PROBLEM TO WORK ON = The first line of the data below and every line after it, through the one with "set (it := ItemBlock", must be transcribed without change.

===== EXERCISE INPUT

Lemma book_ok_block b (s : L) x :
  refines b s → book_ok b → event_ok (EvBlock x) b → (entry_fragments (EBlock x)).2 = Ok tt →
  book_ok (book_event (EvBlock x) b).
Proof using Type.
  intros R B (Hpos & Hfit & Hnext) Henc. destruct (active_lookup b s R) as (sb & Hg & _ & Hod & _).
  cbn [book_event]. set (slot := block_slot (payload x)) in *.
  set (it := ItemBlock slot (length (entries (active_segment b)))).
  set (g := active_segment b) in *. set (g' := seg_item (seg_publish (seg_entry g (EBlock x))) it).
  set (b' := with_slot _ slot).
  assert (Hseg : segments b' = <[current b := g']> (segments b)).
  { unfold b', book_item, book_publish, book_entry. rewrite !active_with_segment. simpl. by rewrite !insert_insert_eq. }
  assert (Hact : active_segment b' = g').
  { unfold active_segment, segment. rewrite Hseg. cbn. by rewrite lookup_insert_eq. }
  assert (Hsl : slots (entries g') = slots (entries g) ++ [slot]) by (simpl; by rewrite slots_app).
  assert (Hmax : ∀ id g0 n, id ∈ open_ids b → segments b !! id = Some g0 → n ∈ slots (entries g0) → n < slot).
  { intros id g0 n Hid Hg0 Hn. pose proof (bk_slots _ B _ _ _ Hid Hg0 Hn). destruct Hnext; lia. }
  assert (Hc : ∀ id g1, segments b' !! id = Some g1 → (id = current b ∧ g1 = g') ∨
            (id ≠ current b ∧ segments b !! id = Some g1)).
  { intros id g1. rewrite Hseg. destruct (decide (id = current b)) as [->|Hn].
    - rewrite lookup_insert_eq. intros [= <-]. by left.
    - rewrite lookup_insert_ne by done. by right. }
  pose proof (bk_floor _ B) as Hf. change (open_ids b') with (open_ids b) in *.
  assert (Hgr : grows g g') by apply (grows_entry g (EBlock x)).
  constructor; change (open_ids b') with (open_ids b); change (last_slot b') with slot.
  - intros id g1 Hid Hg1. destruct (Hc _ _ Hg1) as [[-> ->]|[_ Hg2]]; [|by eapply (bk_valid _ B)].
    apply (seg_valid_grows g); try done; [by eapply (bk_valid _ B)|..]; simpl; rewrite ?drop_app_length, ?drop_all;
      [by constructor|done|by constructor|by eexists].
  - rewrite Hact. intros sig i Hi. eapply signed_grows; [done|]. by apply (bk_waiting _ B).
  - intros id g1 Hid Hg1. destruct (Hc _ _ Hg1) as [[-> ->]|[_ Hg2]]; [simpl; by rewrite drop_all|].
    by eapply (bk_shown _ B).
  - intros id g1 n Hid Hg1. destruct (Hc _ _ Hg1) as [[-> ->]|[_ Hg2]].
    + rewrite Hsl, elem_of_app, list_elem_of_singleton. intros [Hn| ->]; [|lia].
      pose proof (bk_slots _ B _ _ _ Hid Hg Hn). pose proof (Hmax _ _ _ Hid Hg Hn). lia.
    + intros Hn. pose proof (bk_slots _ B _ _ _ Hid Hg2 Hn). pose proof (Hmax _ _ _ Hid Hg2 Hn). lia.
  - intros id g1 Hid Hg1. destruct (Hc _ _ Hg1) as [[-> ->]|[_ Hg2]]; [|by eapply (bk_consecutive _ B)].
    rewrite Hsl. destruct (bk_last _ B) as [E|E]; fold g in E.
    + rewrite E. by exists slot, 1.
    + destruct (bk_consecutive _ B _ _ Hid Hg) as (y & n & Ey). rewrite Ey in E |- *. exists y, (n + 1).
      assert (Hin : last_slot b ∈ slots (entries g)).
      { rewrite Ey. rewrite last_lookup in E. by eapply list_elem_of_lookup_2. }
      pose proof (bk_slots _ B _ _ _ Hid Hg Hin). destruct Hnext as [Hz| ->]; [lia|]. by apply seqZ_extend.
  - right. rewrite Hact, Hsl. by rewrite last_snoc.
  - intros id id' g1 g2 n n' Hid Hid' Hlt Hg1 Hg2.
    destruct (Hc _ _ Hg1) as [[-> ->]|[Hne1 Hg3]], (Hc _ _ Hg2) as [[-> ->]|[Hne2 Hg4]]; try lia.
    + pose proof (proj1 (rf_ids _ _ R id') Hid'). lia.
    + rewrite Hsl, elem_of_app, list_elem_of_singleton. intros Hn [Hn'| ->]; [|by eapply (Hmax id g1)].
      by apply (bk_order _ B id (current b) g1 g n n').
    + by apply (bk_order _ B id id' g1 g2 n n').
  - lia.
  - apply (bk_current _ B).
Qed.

==========

RESULT BELOW =
Lemma book_ok_block b (s : L) x :
  refines b s → book_ok b → event_ok (EvBlock x) b → (entry_fragments (EBlock x)).2 = Ok tt →
  book_ok (book_event (EvBlock x) b).
Proof using Type.
  intros R B (Hpos & Hfit & Hnext) Henc. destruct (active_lookup b s R) as (sb & Hg & _ & Hod & _).
  cbn [book_event]. set (slot := block_slot (payload x)) in *.
  set (it := ItemBlock slot (length (entries (active_segment b)))).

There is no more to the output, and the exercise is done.